▸ **Data shown**
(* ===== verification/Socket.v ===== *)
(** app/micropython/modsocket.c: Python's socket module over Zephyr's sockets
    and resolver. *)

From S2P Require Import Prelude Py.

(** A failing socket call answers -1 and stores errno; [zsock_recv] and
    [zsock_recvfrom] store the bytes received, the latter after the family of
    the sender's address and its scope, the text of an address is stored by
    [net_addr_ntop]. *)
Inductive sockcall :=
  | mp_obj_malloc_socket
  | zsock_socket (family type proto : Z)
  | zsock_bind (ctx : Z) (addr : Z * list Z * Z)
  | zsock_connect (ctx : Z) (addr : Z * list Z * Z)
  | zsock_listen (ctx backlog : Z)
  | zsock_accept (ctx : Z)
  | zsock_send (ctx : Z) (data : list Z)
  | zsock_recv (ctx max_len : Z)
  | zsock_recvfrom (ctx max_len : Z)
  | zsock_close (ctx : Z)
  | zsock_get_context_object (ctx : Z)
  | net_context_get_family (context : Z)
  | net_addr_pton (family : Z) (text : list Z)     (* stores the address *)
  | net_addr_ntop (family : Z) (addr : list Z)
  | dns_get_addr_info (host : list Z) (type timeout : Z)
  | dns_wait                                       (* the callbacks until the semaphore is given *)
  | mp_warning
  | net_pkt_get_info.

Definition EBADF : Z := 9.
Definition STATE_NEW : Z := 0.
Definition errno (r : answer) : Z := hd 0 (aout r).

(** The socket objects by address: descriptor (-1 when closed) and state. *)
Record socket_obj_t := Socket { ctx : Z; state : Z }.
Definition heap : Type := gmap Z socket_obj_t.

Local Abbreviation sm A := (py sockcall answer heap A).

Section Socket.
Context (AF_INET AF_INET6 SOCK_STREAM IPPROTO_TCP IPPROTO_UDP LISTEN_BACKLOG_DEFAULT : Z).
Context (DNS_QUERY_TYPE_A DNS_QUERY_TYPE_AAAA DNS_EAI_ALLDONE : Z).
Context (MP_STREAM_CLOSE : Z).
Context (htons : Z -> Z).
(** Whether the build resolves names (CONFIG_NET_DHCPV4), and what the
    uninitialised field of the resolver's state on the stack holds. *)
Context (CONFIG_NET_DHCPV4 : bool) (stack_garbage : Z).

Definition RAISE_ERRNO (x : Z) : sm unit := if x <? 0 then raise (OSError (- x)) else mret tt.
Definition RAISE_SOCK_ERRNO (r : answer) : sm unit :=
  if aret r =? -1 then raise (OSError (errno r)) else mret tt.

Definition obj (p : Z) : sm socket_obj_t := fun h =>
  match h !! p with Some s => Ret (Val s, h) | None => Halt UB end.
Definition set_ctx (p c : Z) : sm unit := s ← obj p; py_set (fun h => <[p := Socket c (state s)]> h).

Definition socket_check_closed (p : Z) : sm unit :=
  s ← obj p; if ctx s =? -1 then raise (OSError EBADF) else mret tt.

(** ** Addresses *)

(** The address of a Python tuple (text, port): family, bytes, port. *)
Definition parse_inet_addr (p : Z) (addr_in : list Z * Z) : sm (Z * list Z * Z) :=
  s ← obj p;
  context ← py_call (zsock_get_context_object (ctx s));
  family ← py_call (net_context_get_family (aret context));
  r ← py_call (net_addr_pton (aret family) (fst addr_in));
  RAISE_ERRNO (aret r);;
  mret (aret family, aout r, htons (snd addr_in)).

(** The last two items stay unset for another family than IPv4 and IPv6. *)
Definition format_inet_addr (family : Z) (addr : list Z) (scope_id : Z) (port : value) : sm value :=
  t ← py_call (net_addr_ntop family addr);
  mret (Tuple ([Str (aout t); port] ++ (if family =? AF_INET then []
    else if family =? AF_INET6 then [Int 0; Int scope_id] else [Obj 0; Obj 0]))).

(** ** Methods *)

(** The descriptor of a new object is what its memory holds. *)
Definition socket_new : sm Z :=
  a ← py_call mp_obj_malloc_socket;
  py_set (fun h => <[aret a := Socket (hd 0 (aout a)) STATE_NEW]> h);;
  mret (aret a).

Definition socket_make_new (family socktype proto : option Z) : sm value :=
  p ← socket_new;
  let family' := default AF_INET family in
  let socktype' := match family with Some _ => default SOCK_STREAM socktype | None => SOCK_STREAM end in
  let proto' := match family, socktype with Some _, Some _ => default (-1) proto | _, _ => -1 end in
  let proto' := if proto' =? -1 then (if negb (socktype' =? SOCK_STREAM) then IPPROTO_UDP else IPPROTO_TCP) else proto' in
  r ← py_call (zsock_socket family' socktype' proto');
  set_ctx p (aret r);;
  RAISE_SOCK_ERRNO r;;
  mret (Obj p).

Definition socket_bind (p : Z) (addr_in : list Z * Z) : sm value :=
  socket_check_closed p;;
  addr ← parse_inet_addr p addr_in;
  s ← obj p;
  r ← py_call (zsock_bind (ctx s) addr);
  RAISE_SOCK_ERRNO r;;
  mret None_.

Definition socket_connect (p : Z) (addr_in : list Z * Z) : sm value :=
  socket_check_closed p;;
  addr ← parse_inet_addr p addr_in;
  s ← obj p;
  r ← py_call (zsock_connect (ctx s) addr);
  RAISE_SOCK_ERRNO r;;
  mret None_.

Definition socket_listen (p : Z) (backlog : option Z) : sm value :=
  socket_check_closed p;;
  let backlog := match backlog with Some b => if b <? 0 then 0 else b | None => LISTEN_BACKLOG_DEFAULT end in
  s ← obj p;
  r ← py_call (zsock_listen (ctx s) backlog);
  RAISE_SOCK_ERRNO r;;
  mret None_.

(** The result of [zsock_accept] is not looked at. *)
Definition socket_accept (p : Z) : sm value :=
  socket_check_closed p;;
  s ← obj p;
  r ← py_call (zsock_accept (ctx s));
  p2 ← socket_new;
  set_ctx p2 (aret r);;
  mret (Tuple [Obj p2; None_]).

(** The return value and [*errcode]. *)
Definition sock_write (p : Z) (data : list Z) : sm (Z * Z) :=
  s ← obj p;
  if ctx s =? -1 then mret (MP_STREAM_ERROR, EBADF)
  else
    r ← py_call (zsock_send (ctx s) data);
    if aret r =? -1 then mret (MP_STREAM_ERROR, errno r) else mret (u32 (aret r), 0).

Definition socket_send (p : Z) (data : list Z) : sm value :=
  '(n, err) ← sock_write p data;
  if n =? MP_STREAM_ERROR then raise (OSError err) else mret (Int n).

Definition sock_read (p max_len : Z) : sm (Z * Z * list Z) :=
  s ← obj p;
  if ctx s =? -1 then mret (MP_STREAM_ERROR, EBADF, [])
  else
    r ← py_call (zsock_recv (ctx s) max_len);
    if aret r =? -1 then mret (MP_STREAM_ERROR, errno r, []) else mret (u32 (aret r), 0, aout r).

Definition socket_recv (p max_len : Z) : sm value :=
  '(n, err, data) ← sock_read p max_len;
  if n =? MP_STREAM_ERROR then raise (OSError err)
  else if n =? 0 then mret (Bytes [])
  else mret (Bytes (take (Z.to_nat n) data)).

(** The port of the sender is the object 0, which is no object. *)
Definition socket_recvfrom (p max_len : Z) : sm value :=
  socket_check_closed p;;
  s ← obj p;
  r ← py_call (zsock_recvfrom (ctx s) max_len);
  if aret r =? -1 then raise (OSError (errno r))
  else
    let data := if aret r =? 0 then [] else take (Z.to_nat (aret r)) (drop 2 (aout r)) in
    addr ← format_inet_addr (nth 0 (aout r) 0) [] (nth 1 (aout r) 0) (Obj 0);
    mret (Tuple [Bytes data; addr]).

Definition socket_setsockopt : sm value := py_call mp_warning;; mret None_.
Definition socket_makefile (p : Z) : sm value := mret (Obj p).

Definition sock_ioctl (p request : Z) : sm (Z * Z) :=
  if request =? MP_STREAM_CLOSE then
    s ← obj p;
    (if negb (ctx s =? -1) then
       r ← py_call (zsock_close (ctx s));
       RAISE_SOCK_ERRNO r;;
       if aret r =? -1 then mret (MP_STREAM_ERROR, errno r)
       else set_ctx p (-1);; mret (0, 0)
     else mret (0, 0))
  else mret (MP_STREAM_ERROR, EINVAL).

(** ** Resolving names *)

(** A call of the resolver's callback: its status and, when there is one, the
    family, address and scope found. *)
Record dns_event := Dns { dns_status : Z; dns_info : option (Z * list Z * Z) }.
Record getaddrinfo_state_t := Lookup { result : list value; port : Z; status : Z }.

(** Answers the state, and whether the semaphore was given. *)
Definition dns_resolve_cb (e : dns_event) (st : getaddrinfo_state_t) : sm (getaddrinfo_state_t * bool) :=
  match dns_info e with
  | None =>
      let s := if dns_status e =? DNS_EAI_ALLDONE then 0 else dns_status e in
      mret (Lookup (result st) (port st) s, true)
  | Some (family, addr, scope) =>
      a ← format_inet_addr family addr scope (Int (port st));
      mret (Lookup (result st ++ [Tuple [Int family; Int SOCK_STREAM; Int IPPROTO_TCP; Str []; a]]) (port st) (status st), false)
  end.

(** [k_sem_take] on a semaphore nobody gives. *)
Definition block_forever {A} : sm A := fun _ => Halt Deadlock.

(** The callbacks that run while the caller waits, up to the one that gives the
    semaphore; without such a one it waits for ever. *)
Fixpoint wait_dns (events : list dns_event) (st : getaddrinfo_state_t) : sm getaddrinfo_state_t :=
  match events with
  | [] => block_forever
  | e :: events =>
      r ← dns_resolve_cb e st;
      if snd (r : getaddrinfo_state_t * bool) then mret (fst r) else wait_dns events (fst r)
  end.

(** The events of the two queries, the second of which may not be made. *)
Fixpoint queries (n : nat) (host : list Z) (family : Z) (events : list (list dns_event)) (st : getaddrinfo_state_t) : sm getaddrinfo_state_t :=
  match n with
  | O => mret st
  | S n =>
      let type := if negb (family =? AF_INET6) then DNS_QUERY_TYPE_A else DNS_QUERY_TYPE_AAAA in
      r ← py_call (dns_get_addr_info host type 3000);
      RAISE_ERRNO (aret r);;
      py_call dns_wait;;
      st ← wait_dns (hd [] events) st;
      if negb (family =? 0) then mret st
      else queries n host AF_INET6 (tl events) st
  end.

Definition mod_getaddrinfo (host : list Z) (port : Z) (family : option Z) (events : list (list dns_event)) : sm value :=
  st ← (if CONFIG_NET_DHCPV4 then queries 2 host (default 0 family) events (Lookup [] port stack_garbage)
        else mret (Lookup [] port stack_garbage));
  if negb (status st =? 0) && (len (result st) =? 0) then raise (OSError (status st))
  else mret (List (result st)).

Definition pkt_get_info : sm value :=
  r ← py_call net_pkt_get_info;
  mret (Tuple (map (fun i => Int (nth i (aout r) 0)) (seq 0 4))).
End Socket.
* * *
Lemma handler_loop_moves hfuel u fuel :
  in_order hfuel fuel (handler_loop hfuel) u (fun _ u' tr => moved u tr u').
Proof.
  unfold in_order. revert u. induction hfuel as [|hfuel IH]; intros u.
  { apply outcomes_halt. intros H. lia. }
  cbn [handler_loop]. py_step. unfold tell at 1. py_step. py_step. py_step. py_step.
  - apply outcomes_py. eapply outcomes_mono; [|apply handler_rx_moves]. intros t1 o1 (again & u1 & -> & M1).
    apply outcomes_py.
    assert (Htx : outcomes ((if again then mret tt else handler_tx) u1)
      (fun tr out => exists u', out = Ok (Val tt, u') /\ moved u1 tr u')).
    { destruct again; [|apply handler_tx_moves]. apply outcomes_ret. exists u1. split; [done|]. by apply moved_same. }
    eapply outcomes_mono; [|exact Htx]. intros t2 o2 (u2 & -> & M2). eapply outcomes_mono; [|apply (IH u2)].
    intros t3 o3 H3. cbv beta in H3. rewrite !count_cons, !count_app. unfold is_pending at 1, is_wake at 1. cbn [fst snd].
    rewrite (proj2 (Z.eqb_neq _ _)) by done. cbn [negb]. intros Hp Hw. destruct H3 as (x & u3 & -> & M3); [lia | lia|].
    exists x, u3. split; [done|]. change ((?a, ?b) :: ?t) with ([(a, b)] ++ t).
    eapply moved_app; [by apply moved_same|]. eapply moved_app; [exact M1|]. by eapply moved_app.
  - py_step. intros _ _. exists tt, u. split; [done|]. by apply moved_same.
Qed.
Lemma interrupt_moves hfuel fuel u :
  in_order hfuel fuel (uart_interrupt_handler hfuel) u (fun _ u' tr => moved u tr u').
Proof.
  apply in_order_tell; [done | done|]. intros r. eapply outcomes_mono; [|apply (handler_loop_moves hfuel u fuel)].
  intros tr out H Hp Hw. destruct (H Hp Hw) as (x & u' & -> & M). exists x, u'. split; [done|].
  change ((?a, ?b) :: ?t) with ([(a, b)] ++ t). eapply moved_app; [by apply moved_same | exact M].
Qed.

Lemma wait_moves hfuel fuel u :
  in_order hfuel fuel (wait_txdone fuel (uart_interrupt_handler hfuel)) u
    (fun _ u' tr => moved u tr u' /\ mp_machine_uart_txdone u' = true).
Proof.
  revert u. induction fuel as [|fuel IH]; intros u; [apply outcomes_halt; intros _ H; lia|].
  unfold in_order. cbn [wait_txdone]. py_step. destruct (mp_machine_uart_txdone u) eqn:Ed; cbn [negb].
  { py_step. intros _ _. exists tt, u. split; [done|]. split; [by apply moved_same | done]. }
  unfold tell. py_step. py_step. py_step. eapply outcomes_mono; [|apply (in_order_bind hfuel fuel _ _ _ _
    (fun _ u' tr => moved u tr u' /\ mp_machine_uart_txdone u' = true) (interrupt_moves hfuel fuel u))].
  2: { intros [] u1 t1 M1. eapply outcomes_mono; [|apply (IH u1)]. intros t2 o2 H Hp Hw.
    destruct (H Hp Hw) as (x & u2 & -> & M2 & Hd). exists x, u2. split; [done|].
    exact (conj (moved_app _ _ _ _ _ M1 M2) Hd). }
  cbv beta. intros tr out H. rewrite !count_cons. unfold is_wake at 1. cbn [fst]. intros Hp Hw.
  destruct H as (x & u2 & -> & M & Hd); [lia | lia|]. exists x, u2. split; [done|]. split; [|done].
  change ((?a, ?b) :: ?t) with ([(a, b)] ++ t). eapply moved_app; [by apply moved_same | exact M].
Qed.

▸ **Work instruction**
Where the listing above reaches the line that contains "type proto : Z)", start retyping, and finish with the line that contains "Context (AF_INET AF_INET6"; reproduce those lines exactly and no others.

▸ **Solution to the exercise**
  | zsock_socket (family type proto : Z)
  | zsock_bind (ctx : Z) (addr : Z * list Z * Z)
  | zsock_connect (ctx : Z) (addr : Z * list Z * Z)
  | zsock_listen (ctx backlog : Z)
  | zsock_accept (ctx : Z)
  | zsock_send (ctx : Z) (data : list Z)
  | zsock_recv (ctx max_len : Z)
  | zsock_recvfrom (ctx max_len : Z)
  | zsock_close (ctx : Z)
  | zsock_get_context_object (ctx : Z)
  | net_context_get_family (context : Z)
  | net_addr_pton (family : Z) (text : list Z)     (* stores the address *)
  | net_addr_ntop (family : Z) (addr : list Z)
  | dns_get_addr_info (host : list Z) (type timeout : Z)
  | dns_wait                                       (* the callbacks until the semaphore is given *)
  | mp_warning
  | net_pkt_get_info.

Definition EBADF : Z := 9.
Definition STATE_NEW : Z := 0.
Definition errno (r : answer) : Z := hd 0 (aout r).

(** The socket objects by address: descriptor (-1 when closed) and state. *)
Record socket_obj_t := Socket { ctx : Z; state : Z }.
Definition heap : Type := gmap Z socket_obj_t.

Local Abbreviation sm A := (py sockcall answer heap A).

Section Socket.
Context (AF_INET AF_INET6 SOCK_STREAM IPPROTO_TCP IPPROTO_UDP LISTEN_BACKLOG_DEFAULT : Z).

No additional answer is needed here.